### Task objective
Gather, from the data below, each line in which the word "without" occurs.

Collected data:

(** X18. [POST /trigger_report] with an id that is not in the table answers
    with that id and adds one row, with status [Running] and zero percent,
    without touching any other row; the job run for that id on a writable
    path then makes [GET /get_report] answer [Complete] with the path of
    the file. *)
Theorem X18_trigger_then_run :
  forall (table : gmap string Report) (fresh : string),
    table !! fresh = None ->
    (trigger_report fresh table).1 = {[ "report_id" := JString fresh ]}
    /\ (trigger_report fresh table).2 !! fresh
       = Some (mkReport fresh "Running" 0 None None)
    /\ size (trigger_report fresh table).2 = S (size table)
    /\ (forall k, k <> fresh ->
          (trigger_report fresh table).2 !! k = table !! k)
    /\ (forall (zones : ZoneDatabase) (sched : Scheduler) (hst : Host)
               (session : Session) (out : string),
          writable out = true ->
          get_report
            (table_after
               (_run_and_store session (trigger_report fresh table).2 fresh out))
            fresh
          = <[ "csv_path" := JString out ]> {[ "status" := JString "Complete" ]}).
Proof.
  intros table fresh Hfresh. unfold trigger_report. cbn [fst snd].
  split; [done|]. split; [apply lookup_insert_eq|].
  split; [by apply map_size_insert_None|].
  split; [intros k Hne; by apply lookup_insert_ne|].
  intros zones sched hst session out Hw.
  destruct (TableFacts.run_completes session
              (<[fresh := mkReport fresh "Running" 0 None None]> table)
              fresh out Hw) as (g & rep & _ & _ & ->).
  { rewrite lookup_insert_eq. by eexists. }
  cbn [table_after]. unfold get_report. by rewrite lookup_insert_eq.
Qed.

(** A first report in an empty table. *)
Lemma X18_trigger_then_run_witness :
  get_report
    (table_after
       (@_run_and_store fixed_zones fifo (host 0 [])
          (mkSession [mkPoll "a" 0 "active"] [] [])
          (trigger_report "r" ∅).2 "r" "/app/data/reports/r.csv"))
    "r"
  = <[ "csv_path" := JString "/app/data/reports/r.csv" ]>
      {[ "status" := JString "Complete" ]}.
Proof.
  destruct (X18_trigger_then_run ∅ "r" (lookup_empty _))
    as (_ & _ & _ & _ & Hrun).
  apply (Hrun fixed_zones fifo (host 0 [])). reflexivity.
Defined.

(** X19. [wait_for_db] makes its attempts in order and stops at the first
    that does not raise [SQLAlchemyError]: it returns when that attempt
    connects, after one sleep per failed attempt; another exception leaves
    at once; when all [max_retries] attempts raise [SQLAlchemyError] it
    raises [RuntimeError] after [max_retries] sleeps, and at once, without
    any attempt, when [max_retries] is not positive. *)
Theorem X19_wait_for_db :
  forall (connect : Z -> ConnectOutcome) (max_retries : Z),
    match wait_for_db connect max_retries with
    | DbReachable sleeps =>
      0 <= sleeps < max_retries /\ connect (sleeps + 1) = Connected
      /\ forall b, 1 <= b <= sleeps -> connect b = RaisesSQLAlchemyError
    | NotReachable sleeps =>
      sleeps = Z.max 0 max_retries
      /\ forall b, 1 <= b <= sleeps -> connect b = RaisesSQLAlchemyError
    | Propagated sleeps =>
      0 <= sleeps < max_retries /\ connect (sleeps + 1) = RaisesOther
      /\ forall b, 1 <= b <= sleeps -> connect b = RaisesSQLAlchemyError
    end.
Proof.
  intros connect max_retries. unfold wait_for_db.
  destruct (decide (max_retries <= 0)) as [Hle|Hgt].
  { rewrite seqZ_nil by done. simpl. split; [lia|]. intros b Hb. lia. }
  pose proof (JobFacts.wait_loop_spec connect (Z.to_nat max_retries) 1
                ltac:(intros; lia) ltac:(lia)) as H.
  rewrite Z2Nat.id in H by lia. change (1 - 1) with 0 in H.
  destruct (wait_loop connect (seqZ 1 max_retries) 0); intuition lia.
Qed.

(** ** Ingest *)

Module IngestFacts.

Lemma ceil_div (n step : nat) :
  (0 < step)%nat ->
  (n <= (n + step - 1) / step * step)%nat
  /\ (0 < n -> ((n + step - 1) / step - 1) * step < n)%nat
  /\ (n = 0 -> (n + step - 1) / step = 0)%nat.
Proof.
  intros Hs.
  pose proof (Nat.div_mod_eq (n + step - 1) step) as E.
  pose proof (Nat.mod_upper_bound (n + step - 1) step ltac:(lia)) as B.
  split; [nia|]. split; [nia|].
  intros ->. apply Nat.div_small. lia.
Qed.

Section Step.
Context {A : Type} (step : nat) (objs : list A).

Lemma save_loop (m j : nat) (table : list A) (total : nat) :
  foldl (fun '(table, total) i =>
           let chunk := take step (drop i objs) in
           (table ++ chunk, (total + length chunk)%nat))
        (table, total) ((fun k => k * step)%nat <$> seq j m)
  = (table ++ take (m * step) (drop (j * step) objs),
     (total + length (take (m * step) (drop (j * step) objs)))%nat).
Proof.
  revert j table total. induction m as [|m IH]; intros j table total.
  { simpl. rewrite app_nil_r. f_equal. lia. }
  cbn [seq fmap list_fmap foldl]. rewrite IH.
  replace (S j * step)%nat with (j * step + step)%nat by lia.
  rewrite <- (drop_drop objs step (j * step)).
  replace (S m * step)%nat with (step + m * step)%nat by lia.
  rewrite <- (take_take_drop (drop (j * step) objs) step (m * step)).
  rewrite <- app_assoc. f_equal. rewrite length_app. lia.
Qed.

### Reply
    without touching any other row; the job run for that id on a writable
    raises [RuntimeError] after [max_retries] sleeps, and at once, without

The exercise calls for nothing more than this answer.